Click here for the study [WARNING: PDF, engineering speak, math, and colorful diagrams]. The study primarily addresses the environmental impact and energy efficiency of plug-in hybrids, which is really sorta interesting, but I'm not really interested in summarizing or repeating their findings.

I am calling the Volt dumb for another reason. Google the Chevy Volt's Price. Basically the industry is estimating a cost between $35,000 to $50,000 USD. What a consumer will be paying that amount of money for is... the ability to plug their car to a electric socket in their garage at night, charge the lithium ion batteries during non-peak hours and drive approximately 40 miles before the battery is flat (and the gasoline engine kicks in to uh... allow you to move it to a safe place to charge it some more).

Now... I'm not an electrical engineer - but pretty much everyone has experience with lithium ion batteries on their laptops. Lithium ion batteries (as opposed to the Ni-Mh batteries used in the current generation of hybrids) have the advantage of being lighter. However, a disadvantage to lithium ion batteries is that they begin to age from the moment they were manufactured. Variables such as the charge % and temperature greatly affect how quickly/or slowly lithium ion batteries age.

According to the experts at Wikipedia, a lithium ion battery stored at 100% capacity in 25 °C (77 °F) will lose approximately 20% of its total capacity per year. According to this guy, keeping lithium ion batteries charged at a recommend 40% storage level at 25 °C will minimize aging to only 4% after one year.

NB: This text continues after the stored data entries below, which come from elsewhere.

(** * pkger: the package service (dry run, apply, rollback, clone)

    A shallow embedding of [pkger/service.go]: the dry-run differ, the
    applier builders with their rollback handlers, the rollback coordinator
    with its error stream, and the ordering step that ends [CreatePkg].

    Conventions of the embedding.
    - A Go map is a [gmap]; ranging over it is [map_to_list].
    - A slice of pointers into the package ([[]*bucket], ...) is the list
      the package keeps for that kind, and the pointer [buckets[i]] is the
      index [i] into it.
    - The resource services are interfaces: their behaviour is a parameter
      ([Ports]) acting on an abstract platform state, and every call made
      through a port is appended to a call log together with its outcome.
    - Helpers of the package model that are declared in other files of the
      package are gathered in [PkgOps].
    - The goroutines of a group are interleaved worker by worker: the body
      of a worker runs to its end before the body of the next one starts,
      in an order an oracle chooses among the workers the semaphore admits.
      The oracle also says when the parent context is cancelled and when
      the aggregating goroutine of the error stream notices it.  Time is
      not modelled: the per-worker timeout of thirty seconds never fires
      on its own, a cancelled context is the only way a worker sees
      [ctx.Done()]. *)

From Stdlib Require Import String Ascii ZArith NArith List Sorting Permutation Lia Bool.
From Stdlib Require Import OrderedTypeEx.
From stdpp Require Import gmap strings list fin_maps.
(** [trigger_update_session_activity], AFTER INSERT ON session_listens FOR
    EACH ROW: [UPDATE listening_sessions SET last_activity = NOW()
    WHERE session_id = NEW.session_id]. *)
Definition update_session_activity (now : Z) (sid : string)
    (rows : list ListeningSessionRow) : list ListeningSessionRow :=
  map (fun r => if String.eqb (ls_session_id r) sid
                then {| ls_session_id := ls_session_id r;
                        ls_user_address := ls_user_address r;
                        ls_created_at := ls_created_at r;
                        ls_expires_at := ls_expires_at r;
                        ls_last_activity := now;
                        ls_is_active := ls_is_active r |}
                else r) rows.

(** [session_id VARCHAR(500) NOT NULL REFERENCES listening_sessions(session_id)] *)
Definition referencesSession (rows : list ListeningSessionRow) (sid : string) : bool :=
  existsb (fun r => String.eqb (ls_session_id r) sid) rows.

(** What the upsert of session_listens does to and asks of
    listening_sessions.  A row that is inserted must reference a session and
    fires the trigger; a row that is updated must reference a session when
    its session_id changes, and fires no AFTER INSERT trigger. *)
Definition sessionsAfterUpsert (now : Z) (db : Database) (user nft sid : string)
    : result (list ListeningSessionRow) :=
  match find (sameListen user nft) (session_listens db) with
  | Some old =>
      if String.eqb (sl_session_id old) sid || referencesSession (listening_sessions db) sid
      then Return (listening_sessions db)
      else Throw "violates foreign key constraint"
  | None =>
      if referencesSession (listening_sessions db) sid
      then Return (update_session_activity now sid (listening_sessions db))
      else Throw "violates foreign key constraint"
  end.

Inductive TxOutcome :=
| Recorded (userListenCount : Z)
| TooFrequent.

Definition floodFloorMs : Z := 30000.

(** From [BEGIN] to [COMMIT].  Writes are made on the transaction's copy of
    the tables and reach the database only when [COMMIT] succeeds. *)
Definition listenTransaction (faulty : Faults) (now : Z) (db : Database)
    (user sid nft collection : string) (timestamp : Z) : result (Database * TxOutcome) :=
  _ <- query faulty LedgerBegin tt ;;
  lastListen <- query faulty SelectLastListen (lastListenOf (session_listens db) user nft) ;;
  if match lastListen with
     | Some row => timestamp - sl_last_recorded row <? floodFloorMs
     | None => false
     end
  then
    _ <- query faulty LedgerRollback tt ;;
    Return (db, TooFrequent)
  else
    _ <- query faulty UpsertSessionListen tt ;;
    sl <- upsertSessionListen now (session_listens db) user nft collection sid timestamp ;;
    sessions <- sessionsAfterUpsert now db user nft sid ;;
    n <- query faulty UpsertNft (upsertNft now (nfts db) nft collection) ;;
    _ <- query faulty UpsertListens tt ;;
    l <- upsertListens now (listens db) nft collection ;;
    _ <- query faulty LedgerCommit tt ;;
    Return (set_listening_sessions sessions (set_ledger sl.1 n l db),
            Recorded (if sl.2 =? 0 then 1 else sl.2)).

(** [recordSessionListen]: connect, run the transaction; on any error
    [ROLLBACK] and rethrow.  The database is left as it was unless the
    transaction committed. *)
Definition recordSessionListen (faulty : Faults) (now : Z) (db : Database)
    (user sid nft collection : string) (timestamp : Z) : Database * result TxOutcome :=
  match query faulty LedgerConnect tt with
  | Throw e => (db, Throw e)
  | Return _ =>
      match listenTransaction faulty now db user sid nft collection timestamp with
      | Return (db', outcome) => (db', Return outcome)
      | Throw e => (db, _ <- query faulty LedgerRollback tt ;; Throw e)
      end
  end.

(** A listen request as the ledger sees it. *)
Record ListenCall := {
  c_faults : Faults;
  c_now : Z;
  c_user : string;
  c_session : string;
  c_nft : string;
  c_collection : string;
  c_timestamp : Z
}.

Definition runCall (db : Database) (c : ListenCall) : Database * result TxOutcome :=
  recordSessionListen (c_faults c) (c_now c) db (c_user c) (c_session c) (c_nft c)
    (c_collection c) (c_timestamp c).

I don't have a business degree - but who would trust a car dealer to properly care for a car during the time it sits on the lot? Particularly during the summer months? In addition - who is really going to pay $35,000 to $50,000 USD, for a Chevy that might only have 32 miles (80% of 40 miles) after it has sat on the lot or has been driven daily for a year?

The Chevy Volt is dumb. And so are the automobile executives who claim it will save GM. Aside from people who buy vehicles to project an "eco" image - who in their right minds would spend that much money on a 40 mile range electric car?

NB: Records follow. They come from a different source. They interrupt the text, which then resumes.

Lemma step_returns (a : option (gmap string R)) (w : World) :
  beam_area (self w) <> 0 -> phi (self w) <> 0 ->
  exists snap : StepData, fst (step a w) = Return snap.
Proof.
  intros Ha Hp. destruct (fst (step a w)) as [snap|e] eqn:Hr.
  - exists snap. reflexivity.
  - apply step_raise in Hr. destruct Hr; contradiction.
Qed.

Lemma steps_return (actions : list (option (gmap string R))) :
  forall w : World,
  beam_area (self w) <> 0 -> phi (self w) <> 0 ->
  Forall (fun rw => exists snap : StepData, fst rw = Return snap)
    (steps actions w) /\
  time_elapsed (self (after actions w))
  = time_elapsed (self w) + INR (length actions) * time_step (self w).
Proof.
  induction actions as [|a rest IH]; intros w Ha Hp.
  - cbn. split; [constructor|lra].
  - pose proof (step_frame a w) as (Hts & Hba & _ & Hph & _).
    cbv zeta in Hts, Hba, Hph.
    destruct (step_returns a w Ha Hp) as [snap Hr].
    pose proof (step_facts a w) as Hf. cbv zeta in Hf.
    destruct Hf as (_ & _ & _ & _ & Hf). rewrite Hr in Hf.
    destruct Hf as (_ & _ & _ & _ & _ & _ & Htime).
    destruct (IH (snd (step a w))) as [IH1 IH2];
      [rewrite Hba; exact Ha|rewrite Hph; exact Hp|].
    split.
    + cbn [steps]. constructor; [exists snap; exact Hr|exact IH1].
    + change (after (a :: rest) w) with (after rest (snd (step a w))).
      rewrite IH2, Htime, Hts. cbn [length]. rewrite S_INR. lra.
Qed.

(** X6: a [step] that returns advances [time_elapsed] by exactly
    [time_step] and reports the new time; one that raises leaves the time
    alone.  With [beam_area <> 0] and [phi <> 0] every call of a sequence
    returns and [n] calls advance the time by [n * time_step]. *)
Theorem time_advances_by_time_step :
  (forall (a : option (gmap string R)) (w : World),
     match step a w with
     | (Return snap, w') =>
         time_elapsed (self w') = time_elapsed (self w) + time_step (self w) /\
         sd_time snap = time_elapsed (self w')
     | (Raise _, w') => time_elapsed (self w') = time_elapsed (self w)
     end) /\
  (forall (actions : list (option (gmap string R))) (w : World),
     beam_area (self w) <> 0 -> phi (self w) <> 0 ->
     Forall (fun rw => exists snap : StepData, fst rw = Return snap)
       (steps actions w) /\
     time_elapsed (self (after actions w))
     = time_elapsed (self w) + INR (length actions) * time_step (self w)).
Proof.
  split.
  - intros a w. pose proof (step_facts a w) as H. cbv zeta in H.
    destruct H as (_ & _ & _ & _ & H).
    destruct (step a w) as [[snap|e] w']; cbn in *.
    + split; [apply H|]. apply H.
    + apply H.
  - intros actions w. apply steps_return.
Qed.

Lemma time_advances_by_time_step_witness :
  (beam_area engine_default <> 0 /\ phi engine_default <> 0) /\
  time_elapsed
    (self (after [None; None; None] (mkWorld engine_default rng_half)))
  = 0 + 3 * 1.
Proof.
  assert (H : beam_area engine_default <> 0 /\ phi engine_default <> 0)
    by (fields; split; lra).
  split; [exact H|].
  destruct (proj2 time_advances_by_time_step [None; None; None]
              (mkWorld engine_default rng_half) (proj1 H) (proj2 H))
    as [_ Ht].
  rewrite Ht. fields. lra.
Defined.

Lemma step_same_configuration (a : option (gmap string R)) (w : World) :
  no_override a -> same_configuration (self w) (self (snd (step a w))).
Proof.
  intros [Hb Hf].
  pose proof (step_frame a w) as (F1 & F2 & F3 & F4 & F5 & F6 & F7).
  pose proof (step_facts a w) as (B & M & _). cbv zeta in *.
  rewrite Hb in B. rewrite Hf in M. cbn in B, M.
  unfold same_configuration. repeat split; assumption.
Qed.

Lemma after_same_configuration (actions : list (option (gmap string R))) :
  forall w : World,
  Forall no_override actions ->
  same_configuration (self w) (self (after actions w)).
Proof.
  induction actions as [|a rest IH]; intros w Hall.
  - cbn. unfold same_configuration. repeat split; reflexivity.
  - inversion Hall as [|? ? Ha Hrest]; subst.
    pose proof (step_same_configuration a w Ha) as H1.
    pose proof (IH (snd (step a w)) Hrest) as H2.
    change (after (a :: rest) w) with (after rest (snd (step a w))).
    unfold same_configuration in *.
    repeat split; intuition congruence.
Qed.

Lemma reset_same_configuration (s s' : t) (g g' : Rng) :
  same_configuration s s' ->
  self (snd (reset (mkWorld s' g'))) = self (snd (reset (mkWorld s g))).
Proof.
  intros (H1 & H2 & H3 & H4 & H5 & H6 & H7 & H8 & H9).
  rewrite !reset_run. cbn.
  rewrite H1, H2, H3, H4, H5, H6, H7, H8, H9. reflexivity.
Qed.

(** X7: [reset] undoes any number of [step] calls without overrides: the
    object after steps and a [reset] is the object after a [reset] alone;
    for an engine built with [pmax = 0.95] it is the engine as built. *)
Theorem reset_undoes_steps :
  (forall (w : World) (actions : list (option (gmap string R))),
     Forall no_override actions ->
     self (snd (reset (after actions w))) = self (snd (reset w))) /\
  (forall (bc ts ba mf ph rate : R) (dur : R * R) (e : t) (g : Rng)
          (actions : list (option (gmap string R))),
     __init__ bc ts ba mf 0.95 ph rate dur = Return e ->
     Forall no_override actions ->
     self (snd (reset (after actions (mkWorld e g)))) = e).
Proof.
  assert (Hgen : forall (w : World) (actions : list (option (gmap string R))),
             Forall no_override actions ->
             self (snd (reset (after actions w))) = self (snd (reset w))).
  { intros w actions Hall.
    pose proof (after_same_configuration actions w Hall) as Hc.
    destruct w as [s g]. destruct (after actions (mkWorld s g)) as [s' g'].
    apply reset_same_configuration. exact Hc. }
  split; [exact Hgen|].
  intros bc ts ba mf ph rate dur e g actions Hinit Hall.
  rewrite Hgen by exact Hall.
  rewrite init_returns in Hinit. injection Hinit as <-.
  rewrite reset_run. reflexivity.
Qed.

Lemma reset_undoes_steps_witness :
  (__init__ 2e-9 1 1 140.1 0.95 default_phi 12 (20, 300)
   = Return engine_default /\
   Forall no_override [None; Some ∅; None]) /\
  self (snd (reset (after [None; Some ∅; None]
                      (mkWorld engine_default rng_half))))
  = engine_default.
Proof.
  assert (H : __init__ 2e-9 1 1 140.1 0.95 default_phi 12 (20, 300)
              = Return engine_default /\
              Forall no_override [None; Some ∅; None]).
  { split; [apply init_returns|].
    repeat constructor. }
  split; [exact H|].
  apply (proj2 reset_undoes_steps _ _ _ _ _ _ _ _ _ _ (proj1 H) (proj2 H)).
Defined.

Lemma clamp_monotone (x y : R) : x <= y -> clamp x <= clamp y.
Proof.
  unfold clamp, py_max, py_min. intros H.
  destruct (Rlt_dec x 1); destruct (Rlt_dec y 1);
    repeat destruct (Rgt_dec _ 0); lra.
Qed.
(** A by-doctor query with a status filter answers only items that carry
    the attribute [appointmentStatus]. *)
Lemma getDoctorAppointments_filtered (doctorId : string)
    (date status : option value) (w : World) (items : list item)
    (x : item) :
  truthy status = true →
  getDoctorAppointments doctorId date status w = Success 200 items →
  x ∈ items → x !! "appointmentStatus" = status ∧ is_Some status.
Proof.
  unfold getDoctorAppointments. intros Hst Heq Hin. rewrite Hst in Heq.
  injection Heq as <-.
  apply elem_of_QueryCommand in Hin as [Hsel _].
  unfold selects in Hsel. rewrite !andb_true_iff in Hsel.
  destruct Hsel as [_ Hf]. simpl FilterExpression in Hf.
  apply evalCond_CEq in Hf. tauto.
Qed.



(** * Further properties of the handlers *)

(** ** Create, read, and the store *)

(** What a 201 answer of Create tells about the request and the record. *)
Lemma createAppointment_inv (uuid createdNow updatedNow : string)
    (body : item) (w : World) :
  statusOf (createAppointment uuid createdNow updatedNow body w).1 = 201%Z →
  ∃ it d dt tm,
    body !! "doctorId" = Some (VStr d)
    ∧ body !! "appointmentDate" = Some (VStr dt)
    ∧ body !! "appointmentTime" = Some (VStr tm)
    ∧ hasConflict (Appointments w) (Some (VStr d)) (Some (VStr dt))
        (Some (VStr tm)) None = false
    ∧ createAppointment uuid createdNow updatedNow body w
      = (Success 201 it, withAppointments w (<[uuid := it]> (Appointments w)))
    ∧ it !! "appointmentId" = Some (VStr uuid)
    ∧ it !! "doctorId" = Some (VStr d)
    ∧ it !! "appointmentDate" = Some (VStr dt)
    ∧ it !! "appointmentTime" = Some (VStr tm)
    ∧ d ≠ "" ∧ dt ≠ "" ∧ tm ≠ "".
Proof.
  unfold createAppointment.
  destruct (truthy (body !! "patientId")) eqn:Hp; [|discriminate].
  destruct (truthy (body !! "doctorId")) eqn:Hd; [|discriminate].
  destruct (truthy (body !! "appointmentDate")) eqn:Hdt; [|discriminate].
  destruct (truthy (body !! "appointmentTime")) eqn:Htm; [|discriminate].
  simpl.
  apply truthy_Some in Hd as (d & Hd & Hd0).
  apply truthy_Some in Hdt as (dt & Hdt & Hdt0).
  apply truthy_Some in Htm as (tm & Htm & Htm0).
  rewrite Hd, Hdt, Htm.
  destruct (hasConflict _ _ _ _ _) eqn:Hc; [discriminate|].
  unfold PutCommand. rewrite object_lookup_head by (simpl; by_compute).
  intros _. eexists _, d, dt, tm.
  split; [done|]. split; [done|]. split; [done|]. split; [done|].
  split; [reflexivity|]. split; [|split; [|split; [|split; [|done]]]].
  - apply object_lookup_head. simpl. by_compute.
  - apply (object_lookup_in
             [("appointmentId", Some (VStr uuid));
              ("patientId", body !! "patientId")]).
    simpl. by_compute.
  - apply (object_lookup_in
             [("appointmentId", Some (VStr uuid));
              ("patientId", body !! "patientId");
              ("doctorId", Some (VStr d))]).
    simpl. by_compute.
  - apply (object_lookup_in
             [("appointmentId", Some (VStr uuid));
              ("patientId", body !! "patientId");
              ("doctorId", Some (VStr d));
              ("appointmentDate", Some (VStr dt))]).
    simpl. by_compute.
Qed.

Lemma createAppointment_unchanged (uuid createdNow updatedNow : string)
    (body : item) (w : World) :
  statusOf (createAppointment uuid createdNow updatedNow body w).1 ≠ 201%Z →
  (createAppointment uuid createdNow updatedNow body w).2 = w.
Proof.
  unfold createAppointment.
  destruct (negb _ || negb _ || negb _ || negb _); [done|].
  destruct (hasConflict _ _ _ _ _); [done|].
  unfold PutCommand. rewrite object_lookup_head by (simpl; by_compute).
  simpl. done.
Qed.

Lemma updateAppointment_unchanged (now id : string) (updates : item)
    (w : World) :
  statusOf (updateAppointment now id updates w).1 ≠ 200%Z →
  (updateAppointment now id updates w).2 = w.
Proof.
  unfold updateAppointment.
  destruct (GetCommand _ _ _); [|done]. cbv zeta.
  destruct (_ && negb _); [done|].
  destruct (if _ : bool then _ else false); [done|].
  destruct (UpdateCommand _ _ _ _) as [[tbl attributes]|]; [|done].
  simpl. done.
Qed.

Lemma holdsSlot_insert_ne (tbl : gmap string item) (id id' : string)
    (it : item) (d dt : string) (tm : value) :
  id' ≠ id →
  holdsSlot (<[id := it]> tbl) id' d dt tm ↔ holdsSlot tbl id' d dt tm.
Proof. intros Hne. unfold holdsSlot. by rewrite lookup_insert_ne. Qed.

Lemma holdsSlot_insert_eq (tbl : gmap string item) (id : string)
    (it : item) (d dt : string) (tm : value) :
  holdsSlot (<[id := it]> tbl) id d dt tm ↔
  it !! "doctorId" = Some (VStr d)
  ∧ it !! "appointmentDate" = Some (VStr dt)
  ∧ it !! "appointmentTime" = Some tm.
Proof.
  unfold holdsSlot. rewrite lookup_insert_eq. split.
  - by intros (it' & [= <-] & ?).
  - intros ?. by exists it.
Qed.

Lemma hasConflict_false_None (tbl : gmap string item) (d dt : string)
    (tm : value) (id : string) :
  hasConflict tbl (Some (VStr d)) (Some (VStr dt)) (Some tm) None = false →
  ¬ holdsSlot tbl id d dt tm.
Proof.
  intros Hfree Hheld.
  assert (hasConflict tbl (Some (VStr d)) (Some (VStr dt)) (Some tm) None
          = true) as Hc; [|congruence].
  apply hasConflict_spec. exists id, d, dt, tm. by repeat split.
Qed.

And for people have that much money and want to project an "eco" image? I have a proposal. Take the $50,000 dollars, spend $20,000 of it to buy a VW Bluemotion Polo (diesel, estimated 60+ mpg). Then spend the remaining $30,000 to pay for persons of immense size to get liposuction. The human fat can be rendered into biodiesel (which you can now use to power your "People's Car"), the persons of former immense size might now walk more, and will also able to fit in a VW Bluemotion Polo. You would be able to project an "eco" image, be personally responsible for the reduction of short-term cardiovascular stress of persons of former immense size, while also recycling the unwanted fat.

EDIT - One of you (an Editorial Board member) has also informed me that another reason why the Chevy Volt is dumb is: Chevy has an ugly logo. I concur with that assessment.

2 comments:

Anonymous said...

Of course you would trash GM and praise VW, just like Hitler.

Jessica said...

And on a completely random note, VW had some awesome advertising design back in the day. Totally revolutionary and awesome.